◆ **TO DO**: Send back the entries below exactly as they appear.
[[ SOURCE MATERIAL open ]]
(** * mcp-hub: the connection orchestrator (class [MCPHub], MCPHub.js) and the
    cross-process workspace registry (class [WorkspaceCacheManager]), embedded
    in Rocq.

    JavaScript is modelled in a state-and-exception monad: a computation takes
    the current state and returns either a value or a thrown error, together
    with the state it leaves behind.  Unlike a transactional error monad, a
    throw keeps every mutation made before it, as in JavaScript.  Each
    [await] is a sequencing point; the external collaborators
    (ServerConnection, ConfigManager, the file system, the process table) are
    parameters of the development. *)

From stdpp Require Import base option list strings gmap.

Open Scope string_scope.
Open Scope list_scope.

(** ** JavaScript values and errors *)

Inductive JsVal :=
  | VUndefined
  | VBool (b : bool)
  | VNum (n : Z)
  | VStr (s : string).

(** The error classes the two files distinguish with [instanceof] or throw
    themselves. [ClsWrapped] is the generic error produced by [wrapError]. *)
Inductive ErrClass :=
  | ClsError
  | ClsConfigError
  | ClsServerError
  | ClsConnectionError
  | ClsTypeError
  | ClsSyntaxError
  | ClsWrapped.

Record JsError := mkError {
  err_class : ErrClass;
  err_code : option string;
  err_message : string;
  err_data : list (string * JsVal)
}.

#[global] Instance ErrClass_eq_dec : EqDecision ErrClass.
Proof. solve_decision. Defined.
#[global] Instance JsVal_eq_dec : EqDecision JsVal.
Proof. solve_decision. Defined.
#[global] Instance JsError_eq_dec : EqDecision JsError.
Proof. solve_decision. Defined.

(** [new Error(message)] *)
Definition new_Error (message : string) : JsError :=
  mkError ClsError None message [].

(** A Node system error, as [fs] rejects with: it carries [code]. *)
Definition SystemError (code message : string) : JsError :=
  mkError ClsError (Some code) message [].

(** Modelled from the spec: utils/errors.js is not among the sources. Section 7
    gives a ServerError as the error of a named server that was not found or of
    an absent routing target, carrying the server name and, when relevant, the
    tool name or uri; the constructor is called with a message and that data. *)
Definition ServerError (message : string) (data : list (string * JsVal)) : JsError :=
  mkError ClsServerError None message data.

(** Modelled from the spec: utils/errors.js is not among the sources. Section 7
    gives a ConfigError as the error of a malformed or missing configuration. *)
Definition ConfigError (message : string) (data : list (string * JsVal)) : JsError :=
  mkError ClsConfigError None message data.

(** [error instanceof ConfigError] *)
Definition instanceof_ConfigError (error : JsError) : bool :=
  bool_decide (err_class error = ClsConfigError).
[[ SOURCE MATERIAL closed ]]
◆ **EXPECTED ANSWER**:
(** * mcp-hub: the connection orchestrator (class [MCPHub], MCPHub.js) and the
    cross-process workspace registry (class [WorkspaceCacheManager]), embedded
    in Rocq.

    JavaScript is modelled in a state-and-exception monad: a computation takes
    the current state and returns either a value or a thrown error, together
    with the state it leaves behind.  Unlike a transactional error monad, a
    throw keeps every mutation made before it, as in JavaScript.  Each
    [await] is a sequencing point; the external collaborators
    (ServerConnection, ConfigManager, the file system, the process table) are
    parameters of the development. *)

From stdpp Require Import base option list strings gmap.

Open Scope string_scope.
Open Scope list_scope.

(** ** JavaScript values and errors *)

Inductive JsVal :=
  | VUndefined
  | VBool (b : bool)
  | VNum (n : Z)
  | VStr (s : string).

(** The error classes the two files distinguish with [instanceof] or throw
    themselves. [ClsWrapped] is the generic error produced by [wrapError]. *)
Inductive ErrClass :=
  | ClsError
  | ClsConfigError
  | ClsServerError
  | ClsConnectionError
  | ClsTypeError
  | ClsSyntaxError
  | ClsWrapped.

Record JsError := mkError {
  err_class : ErrClass;
  err_code : option string;
  err_message : string;
  err_data : list (string * JsVal)
}.

#[global] Instance ErrClass_eq_dec : EqDecision ErrClass.
Proof. solve_decision. Defined.
#[global] Instance JsVal_eq_dec : EqDecision JsVal.
Proof. solve_decision. Defined.
#[global] Instance JsError_eq_dec : EqDecision JsError.
Proof. solve_decision. Defined.

(** [new Error(message)] *)
Definition new_Error (message : string) : JsError :=
  mkError ClsError None message [].

(** A Node system error, as [fs] rejects with: it carries [code]. *)
Definition SystemError (code message : string) : JsError :=
  mkError ClsError (Some code) message [].

(** Modelled from the spec: utils/errors.js is not among the sources. Section 7
    gives a ServerError as the error of a named server that was not found or of
    an absent routing target, carrying the server name and, when relevant, the
    tool name or uri; the constructor is called with a message and that data. *)
Definition ServerError (message : string) (data : list (string * JsVal)) : JsError :=
  mkError ClsServerError None message data.

(** Modelled from the spec: utils/errors.js is not among the sources. Section 7
    gives a ConfigError as the error of a malformed or missing configuration. *)
Definition ConfigError (message : string) (data : list (string * JsVal)) : JsError :=
  mkError ClsConfigError None message data.

(** [error instanceof ConfigError] *)
Definition instanceof_ConfigError (error : JsError) : bool :=
  bool_decide (err_class error = ClsConfigError).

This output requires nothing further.